I and my colleagues in other Departments responsible for the fishing industry naturally have a great deal of sympathy with the situation of the fishermen who lost their jobs as a result of the loss of fishing opportunities when the United Kingdom was excluded from Icelandic fishing grounds 20 years ago. Indeed, I moved to Hull as a student in 1971, when the fishing fleet was at its peak.

We fully appreciate the extremely arduous conditions that the people concerned had to face in what was then, and still remains, one of the most difficult and demanding ways of earning a living. We are also conscious of the role of the industry in providing a much valued element of the nation's diet and the wider contribution that many seafarers have made to the defence of the nation's interests, which my hon. Friend the Member for Hull, West and Hessle rightly pointed out.

The role of the Ministry of Agriculture, Fisheries and Food in the events following the loss of the Icelandic fishing grounds was in making payments to vessel owners as direct compensation for the loss of fishing opportunities. There is no surviving evidence that any enforceable conditions were attached to those payments. As has been said, owners were free to use that compensation as they chose.

A decommissioning scheme was operated between 1983 and 1986 under which a number of the vessel owners who were affected received payment for decommissioning or for converting their vessels to oil support vessels, but there were certainly no requirements at all on participating owners to make any part of their grant available to the former crews of those vessels. That could certainly be criticised, but it was part of the regulations at the time.

I should also correct my hon. Friend the Member for Hull, West and Hessle: there has been no payment of £30 million to Spanish trawlermen in respect of the loss of fishing opportunities. That matter is still being pursued through the courts and the Government have not conceded any liability at this time.

Considerable time has elapsed since those payments were made and there is no evidence that the legitimate initial recipients acted improperly in any way. However, it is clearly possible to continue to debate the question whether the policy was correct, particularly in the light of the knowledge that we now have about the subsequent evolution of the fishing industry, and the National Audit Office was critical of the later decommissioning scheme and the way that that money was used at that time.

In respect of compensating the crews of the vessels, it was always intended that those payments would be a matter for employment rather than fisheries policy.
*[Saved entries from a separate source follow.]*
(** Copying a string that fits. *)
Lemma str_loop_fits buf size l : forall m fuel s count,
  cstr m s l -> outside buf size s l -> (length l < fuel)%nat ->
  0 <= buf -> buf + size <= zlen m -> 0 <= count -> count + zlen l <= size ->
  exists m', str_loop fuel m buf size s count = Ok (m', count + zlen l) /\
    within m m' (buf + count) (zlen l) /\ holds m' (buf + count) (map u8 l).
Proof.
  induction l as [| c l IH]; intros m [| fuel] s count Hc Ho Hf H0 Hin Hct Hfit;
    cbn [length] in *; try lia; inversion Hc as [? E | ? ? ? E Hne Hc']; subst;
    cbn [str_loop]; rewrite E; cbn [mbind result_bind].
  - cbn. exists m. split; [do 2 f_equal; unfold zlen; cbn; lia |].
    split; [apply within_refl | apply holds_nil].
  - assert (zlen (c :: l) = 1 + zlen l) as El by (unfold zlen; cbn [length]; lia).
    rewrite El in *. pose proof (zlen_nonneg l).
    rewrite (proj2 (Z.eqb_neq _ _) Hne), (proj2 (Z.ltb_lt count size)) by lia. cbn [negb andb].
    rewrite wr_ok by lia. cbn [mbind result_bind].
    pose proof (within_write m (buf + count) (u8 c) ltac:(lia)) as W1.
    unfold outside in Ho. rewrite El in Ho.
    destruct (IH (<[Z.to_nat (buf + count) := u8 c]> m) fuel (s + 1) (count + 1))
      as (m' & -> & W & Hh); rewrite ?zlen_insert; try lia.
    { apply (cstr_within m _ buf size _ _ (buf + count) 1); [done | | done | lia | lia].
      unfold outside. lia. }
    { unfold outside. lia. }
    exists m'. split; [do 2 f_equal; lia |].
    replace (buf + (count + 1)) with (buf + count + 1) in * by lia. split.
    + apply (within_trans _ _ _ _ _ _ _
        (within_weaken _ _ _ _ (buf + count) (1 + zlen l) W1 ltac:(lia) ltac:(lia)) W); lia.
    + cbn [map]. apply (holds_app _ _ [u8 c]). change (zlen [u8 c]) with 1. split; [| done].
      eapply holds_within; [| exact W | lia | change (zlen [u8 c]) with 1; lia].
      apply holds_one. rewrite at_insert by lia. by rewrite Z.eqb_refl.
Qed.

(** One character in the buffer. *)
Lemma put_char_fits m buf size count c : 0 <= buf -> buf + size <= zlen m ->
  0 <= count < size ->
  exists m', wr m (buf + count) c = Ok m' /\ within m m' (buf + count) 1 /\
    holds m' (buf + count) [c].
Proof.
  intros H0 Hin Hc. rewrite wr_ok by lia. eexists. split; [done |].
  split; [apply within_write; lia |]. apply holds_one. rewrite at_insert by lia.
  by rewrite Z.eqb_refl.
Qed.

(** The result of one specifier that fits. *)
Definition fits (m : mem) (buf count : Z) (t : list Z) (r : result (mem * Z * list Z))
    (ap : list arg) : Prop :=
  exists m', r = Ok (m', count + zlen t, map arg_val ap) /\
    within m m' (buf + count) (zlen t) /\ holds m' (buf + count) t.

Lemma put_num_fits m buf size count i ap base issigned padding : 2 <= base <= 16 ->
  let t := num_text (i32 i) base issigned padding in
  0 <= buf -> buf + size <= zlen m -> 0 <= count -> count + zlen t <= size ->
  size < 2147483648 ->
  fits m buf count t (put_num m buf size count (map arg_val (Int i :: ap)) base issigned padding)
    ap.
Proof.
  intros Hb t H0 Hin Hc Hfit Hs. unfold put_num, fits. cbn [map va_arg arg_val mbind result_bind].
  destruct (snprintnum_fits m (buf + count) (size - count) (i32 i) base issigned padding Hb)
    as (m' & -> & W & Hh); fold t; [lia.. |].
  exists m'. split; [done | split; done].
Qed.

(** Two pieces of text, one after the other. *)
Lemma pieces m m1 m2 p t r : 0 <= p -> within m m1 p (zlen t) -> holds m1 p t ->
  within m1 m2 (p + zlen t) (zlen r) -> holds m2 (p + zlen t) r ->
  within m m2 p (zlen (t ++ r)) /\ holds m2 p (t ++ r).
Proof.
  intros Hp W1 H1 W2 H2. rewrite zlen_app. pose proof (zlen_nonneg t). pose proof (zlen_nonneg r).
  split.
  - apply (within_trans _ _ _ _ _ _ _
      (within_weaken _ _ _ _ p (zlen t + zlen r) W1 ltac:(lia) ltac:(lia)) W2); lia.
  - apply holds_app. split; [| done]. apply (holds_within _ _ _ _ _ _ H1 W2); lia.
Qed.

(** A number, as the last step of a specifier. *)
Lemma num_fits m buf size count i ap base sg padding : 2 <= base <= 16 ->
  0 <= buf -> buf + size <= zlen m -> 0 <= count ->
  count + zlen (num_text (i32 i) base sg padding) <= size -> size < 2147483648 ->
  exists r, (r ← put_num m buf size count (i :: map arg_val ap) base sg padding; Ok (Some r)) =
      Ok (Some r) /\ fits m buf count (num_text (i32 i) base sg padding) (Ok r) ap.
Proof.
  intros Hb H0 Hin Hc Hf Hs.
  destruct (put_num_fits m buf size count i ap base sg padding Hb) as (m' & E & W & Hh); [lia.. |].
  cbn [map arg_val] in E. rewrite E. eexists. split; [done |]. by exists m'.
Qed.

Lemma num_text_pos x base sg padding : 1 <= zlen (num_text x base sg padding).
Proof.
  rewrite num_text_split. cbv zeta. rewrite !zlen_app, zlen_map.
  match goal with |- context [num_digits base ?y] =>
    pose proof (zlen_num_digits base y);
    pose proof (zlen_nonneg (repeat 48 (Z.to_nat (padding - zlen (num_digits base y))))) end.
  destruct (_ && _); unfold zlen in *; cbn [length] in *; lia.
Qed.

(** A pointer: the prefix and a number. *)
Lemma pointer_fits m buf size count i ap padding :
  let t := 48 :: 120 :: num_text (i32 i) 16 false padding in
  0 <= buf -> buf + size <= zlen m -> 0 <= count -> count + zlen t <= size ->
  size < 2147483648 ->
  exists r, (m ← wr m (buf + count) 48;
             m ← wr m (buf + (count + 1)) 120;
             '(m, k) ← snprintnum m (buf + (count + 2)) (size - (count + 2)) (i32 i) 16 false padding;
             Ok (Some (m, count + 2 + k, map arg_val ap))) = Ok (Some r) /\
    fits m buf count t (Ok r) ap.
Proof.
  intros t H0 Hin Hc Hfit Hs. set (tail := num_text (i32 i) 16 false padding) in *.
  change t with ([48] ++ [120] ++ tail) in *. clear t. rewrite !zlen_app in Hfit.
  change (zlen [48]) with 1 in Hfit. change (zlen [120]) with 1 in Hfit.
  pose proof (zlen_nonneg tail).
  destruct (put_char_fits m buf size count 48) as (m1 & -> & W1 & H1); [lia.. |].
  cbn [mbind result_bind]. pose proof (proj1 W1) as L1.
  destruct (put_char_fits m1 buf size (count + 1) 120) as (m2 & -> & W2 & H2); [lia.. |].
  cbn [mbind result_bind]. pose proof (proj1 W2) as L2.
  destruct (snprintnum_fits m2 (buf + (count + 2)) (size - (count + 2)) (i32 i) 16 false padding)
    as (m3 & -> & W3 & H3); fold tail; [lia.. |]. fold tail in W3, H3.
  cbn [mbind result_bind]. eexists. split; [reflexivity |]. exists m3.
  split; [rewrite !zlen_app; do 3 f_equal; change (zlen [48]) with 1; change (zlen [120]) with 1; lia |].
  replace (buf + (count + 2)) with (buf + (count + 1) + zlen [120]) in W3, H3
    by (change (zlen [120]) with 1; lia).
  destruct (pieces m1 m2 m3 (buf + (count + 1)) [120] tail) as [W H']; try done; [lia |].
  replace (buf + (count + 1)) with (buf + count + zlen [48]) in W, H' by (change (zlen [48]) with 1; lia).
  apply (pieces m m1); (done || lia).
Qed.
In his statement to the House on 28 June 1976, Fred Peart, the then Minister of Agriculture, Fisheries and Food made it quite clear that the question of redundancy payments to the people affected was not a matter for his Department. He said: On redundancy, I cannot be more specific: that will be a matter for the Department of Employment. It will have to identify the people affected, but it has been agreed in principle that a special scheme will be needed."—[Official Report, 28 June 1976; Vol. 914, c. 30.] My hon. Friend the Member for Hull, West and Hessle has already pointed that out.

Those responsibilities, which formerly lay with the Department of Employment, rest with the Department of Trade and Industry. Thus it is clear that any question of redundancy payments to trawlermen has always been considered as a question of employment policy rather than one for Fisheries Ministers. Consequently, although I and my ministerial colleagues in MAFF stand ready to play our part in responding to the case that has been made by my hon. Friend the Member for Hull, West and Hessle and my hon. Friends, the final decision on whether to meet the trawlermen's claims is ultimately one for my ministerial colleagues at the DTI. However, I will convey to them the depth of feeling within the House and that which I know exists in the communities affected. I will also convey the strength of feeling that has been so clearly articulated by those hon. Members who have spoken in the debate. I might add that I fully share and support those feelings.

Question put and agreed to.

Adjourned accordingly at thirteen minutes past Twelve midnight.